● **WHAT YOU ARE ASKED TO DO**
Look below for the line containing "intros j Hj;"; from there through the line containing "frames_ok (phys m)", both lines included, please set down each line exactly and nothing else.

● **EXCERPTED DATA**
##########

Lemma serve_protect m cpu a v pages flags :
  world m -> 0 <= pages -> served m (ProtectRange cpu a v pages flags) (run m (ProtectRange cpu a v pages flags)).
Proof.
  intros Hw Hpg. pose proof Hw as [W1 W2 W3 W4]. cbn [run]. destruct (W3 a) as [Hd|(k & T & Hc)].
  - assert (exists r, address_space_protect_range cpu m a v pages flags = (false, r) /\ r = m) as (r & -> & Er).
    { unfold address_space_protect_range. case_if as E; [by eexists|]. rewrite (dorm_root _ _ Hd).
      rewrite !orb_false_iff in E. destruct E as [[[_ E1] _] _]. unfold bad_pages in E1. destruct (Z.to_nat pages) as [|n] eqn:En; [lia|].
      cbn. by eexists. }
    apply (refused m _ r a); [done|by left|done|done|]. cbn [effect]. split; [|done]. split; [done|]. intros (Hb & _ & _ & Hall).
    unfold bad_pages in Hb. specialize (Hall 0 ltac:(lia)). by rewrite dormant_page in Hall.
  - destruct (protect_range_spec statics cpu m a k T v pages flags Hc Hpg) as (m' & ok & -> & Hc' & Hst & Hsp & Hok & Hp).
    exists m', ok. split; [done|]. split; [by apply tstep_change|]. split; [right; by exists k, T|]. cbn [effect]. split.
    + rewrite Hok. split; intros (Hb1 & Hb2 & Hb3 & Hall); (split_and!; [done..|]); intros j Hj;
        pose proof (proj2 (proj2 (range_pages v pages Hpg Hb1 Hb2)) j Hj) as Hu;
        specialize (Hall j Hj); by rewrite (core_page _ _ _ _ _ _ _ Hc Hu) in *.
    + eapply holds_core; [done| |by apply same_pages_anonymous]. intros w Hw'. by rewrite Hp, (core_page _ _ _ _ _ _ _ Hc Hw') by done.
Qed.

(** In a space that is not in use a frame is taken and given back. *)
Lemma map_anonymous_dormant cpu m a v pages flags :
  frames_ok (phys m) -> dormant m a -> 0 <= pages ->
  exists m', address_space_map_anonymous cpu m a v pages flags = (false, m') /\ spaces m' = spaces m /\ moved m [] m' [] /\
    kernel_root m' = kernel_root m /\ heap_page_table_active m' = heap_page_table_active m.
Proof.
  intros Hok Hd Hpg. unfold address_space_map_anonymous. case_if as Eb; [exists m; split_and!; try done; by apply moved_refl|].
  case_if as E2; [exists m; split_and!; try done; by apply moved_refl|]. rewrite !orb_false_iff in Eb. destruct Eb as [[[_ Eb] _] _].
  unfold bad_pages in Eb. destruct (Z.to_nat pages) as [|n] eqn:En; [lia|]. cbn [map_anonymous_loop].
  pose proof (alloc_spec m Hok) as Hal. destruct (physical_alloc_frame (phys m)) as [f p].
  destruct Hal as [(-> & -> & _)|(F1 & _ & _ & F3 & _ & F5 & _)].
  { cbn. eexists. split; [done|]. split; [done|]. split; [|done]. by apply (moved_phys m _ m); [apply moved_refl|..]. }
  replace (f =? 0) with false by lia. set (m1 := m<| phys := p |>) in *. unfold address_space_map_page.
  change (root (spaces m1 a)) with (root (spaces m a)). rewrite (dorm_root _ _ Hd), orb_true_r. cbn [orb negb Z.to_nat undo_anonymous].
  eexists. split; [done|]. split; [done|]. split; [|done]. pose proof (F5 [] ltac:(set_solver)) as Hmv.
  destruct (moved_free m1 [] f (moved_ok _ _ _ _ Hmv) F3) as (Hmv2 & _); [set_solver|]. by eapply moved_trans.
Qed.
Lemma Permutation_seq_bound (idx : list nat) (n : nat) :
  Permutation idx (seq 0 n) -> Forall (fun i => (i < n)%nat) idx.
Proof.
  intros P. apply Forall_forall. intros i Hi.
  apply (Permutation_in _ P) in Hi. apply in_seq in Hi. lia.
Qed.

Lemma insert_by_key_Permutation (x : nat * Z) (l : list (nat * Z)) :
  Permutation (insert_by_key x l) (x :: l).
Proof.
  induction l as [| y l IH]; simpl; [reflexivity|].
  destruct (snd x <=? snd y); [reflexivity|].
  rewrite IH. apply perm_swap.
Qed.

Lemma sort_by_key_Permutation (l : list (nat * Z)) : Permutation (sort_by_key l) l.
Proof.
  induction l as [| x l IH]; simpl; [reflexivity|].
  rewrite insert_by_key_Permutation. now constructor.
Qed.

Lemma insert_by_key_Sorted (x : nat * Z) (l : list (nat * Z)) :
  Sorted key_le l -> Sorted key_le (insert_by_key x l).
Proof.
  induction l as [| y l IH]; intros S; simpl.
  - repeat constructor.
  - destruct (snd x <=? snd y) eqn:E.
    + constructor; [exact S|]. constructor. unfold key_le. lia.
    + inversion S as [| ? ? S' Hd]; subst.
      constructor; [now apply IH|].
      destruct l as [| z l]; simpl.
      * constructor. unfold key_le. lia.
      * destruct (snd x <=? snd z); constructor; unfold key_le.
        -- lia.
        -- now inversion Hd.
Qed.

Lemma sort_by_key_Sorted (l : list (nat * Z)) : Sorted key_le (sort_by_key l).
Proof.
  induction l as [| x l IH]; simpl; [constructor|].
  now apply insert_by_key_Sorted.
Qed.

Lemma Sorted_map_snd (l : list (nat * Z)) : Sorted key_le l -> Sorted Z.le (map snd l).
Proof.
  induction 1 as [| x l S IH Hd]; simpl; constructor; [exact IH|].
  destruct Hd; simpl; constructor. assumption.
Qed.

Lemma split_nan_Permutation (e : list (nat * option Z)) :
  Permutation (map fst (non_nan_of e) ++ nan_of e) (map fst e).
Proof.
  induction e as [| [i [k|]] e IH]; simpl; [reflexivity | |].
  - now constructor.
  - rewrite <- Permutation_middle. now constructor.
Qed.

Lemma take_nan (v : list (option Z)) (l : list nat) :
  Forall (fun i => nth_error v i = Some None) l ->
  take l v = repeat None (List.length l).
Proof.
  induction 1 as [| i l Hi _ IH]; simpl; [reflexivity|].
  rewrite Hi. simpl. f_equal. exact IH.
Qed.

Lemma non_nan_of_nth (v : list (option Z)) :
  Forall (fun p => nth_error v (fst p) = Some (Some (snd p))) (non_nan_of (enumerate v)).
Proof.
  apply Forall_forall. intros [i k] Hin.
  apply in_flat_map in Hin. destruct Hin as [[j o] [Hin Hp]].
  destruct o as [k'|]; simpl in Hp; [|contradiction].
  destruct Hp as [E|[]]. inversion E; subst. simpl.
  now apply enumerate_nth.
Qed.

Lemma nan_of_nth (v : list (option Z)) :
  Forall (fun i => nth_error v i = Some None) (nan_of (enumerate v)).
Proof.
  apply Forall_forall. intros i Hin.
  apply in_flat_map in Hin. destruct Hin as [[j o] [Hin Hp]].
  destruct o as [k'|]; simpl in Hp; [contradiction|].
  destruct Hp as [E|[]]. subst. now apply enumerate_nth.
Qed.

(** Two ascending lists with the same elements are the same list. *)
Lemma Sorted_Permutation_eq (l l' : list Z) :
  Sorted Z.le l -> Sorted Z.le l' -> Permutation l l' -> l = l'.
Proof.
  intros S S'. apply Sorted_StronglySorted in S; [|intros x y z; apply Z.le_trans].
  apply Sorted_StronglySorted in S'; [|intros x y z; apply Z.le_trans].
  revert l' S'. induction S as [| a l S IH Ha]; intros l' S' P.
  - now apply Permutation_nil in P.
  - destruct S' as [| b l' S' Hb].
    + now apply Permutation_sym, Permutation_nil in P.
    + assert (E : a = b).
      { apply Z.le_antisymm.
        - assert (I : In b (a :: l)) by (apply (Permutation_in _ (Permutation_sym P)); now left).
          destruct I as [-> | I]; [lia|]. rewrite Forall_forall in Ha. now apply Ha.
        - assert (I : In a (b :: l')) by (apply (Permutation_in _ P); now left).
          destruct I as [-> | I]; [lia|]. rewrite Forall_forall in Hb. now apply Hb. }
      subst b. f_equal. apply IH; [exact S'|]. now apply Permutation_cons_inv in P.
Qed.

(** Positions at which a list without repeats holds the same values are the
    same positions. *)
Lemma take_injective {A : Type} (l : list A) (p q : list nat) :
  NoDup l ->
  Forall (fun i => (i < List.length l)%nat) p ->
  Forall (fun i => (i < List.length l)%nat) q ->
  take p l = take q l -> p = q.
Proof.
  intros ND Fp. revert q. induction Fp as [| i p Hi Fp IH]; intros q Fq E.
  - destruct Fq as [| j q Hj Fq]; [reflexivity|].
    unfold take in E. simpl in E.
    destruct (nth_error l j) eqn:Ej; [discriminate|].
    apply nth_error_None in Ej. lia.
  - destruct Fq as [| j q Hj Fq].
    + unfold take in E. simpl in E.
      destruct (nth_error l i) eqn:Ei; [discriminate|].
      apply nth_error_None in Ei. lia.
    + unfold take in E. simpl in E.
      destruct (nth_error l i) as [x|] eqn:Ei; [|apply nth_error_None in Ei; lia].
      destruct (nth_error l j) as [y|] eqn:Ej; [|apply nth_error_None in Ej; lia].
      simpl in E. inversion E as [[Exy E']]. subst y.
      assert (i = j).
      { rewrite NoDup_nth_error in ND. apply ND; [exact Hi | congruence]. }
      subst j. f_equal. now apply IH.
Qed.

##########

● **RESPONSE BELOW**
    + rewrite Hok. split; intros (Hb1 & Hb2 & Hb3 & Hall); (split_and!; [done..|]); intros j Hj;
        pose proof (proj2 (proj2 (range_pages v pages Hpg Hb1 Hb2)) j Hj) as Hu;
        specialize (Hall j Hj); by rewrite (core_page _ _ _ _ _ _ _ Hc Hu) in *.
    + eapply holds_core; [done| |by apply same_pages_anonymous]. intros w Hw'. by rewrite Hp, (core_page _ _ _ _ _ _ _ Hc Hw') by done.
Qed.

(** In a space that is not in use a frame is taken and given back. *)
Lemma map_anonymous_dormant cpu m a v pages flags :
  frames_ok (phys m) -> dormant m a -> 0 <= pages ->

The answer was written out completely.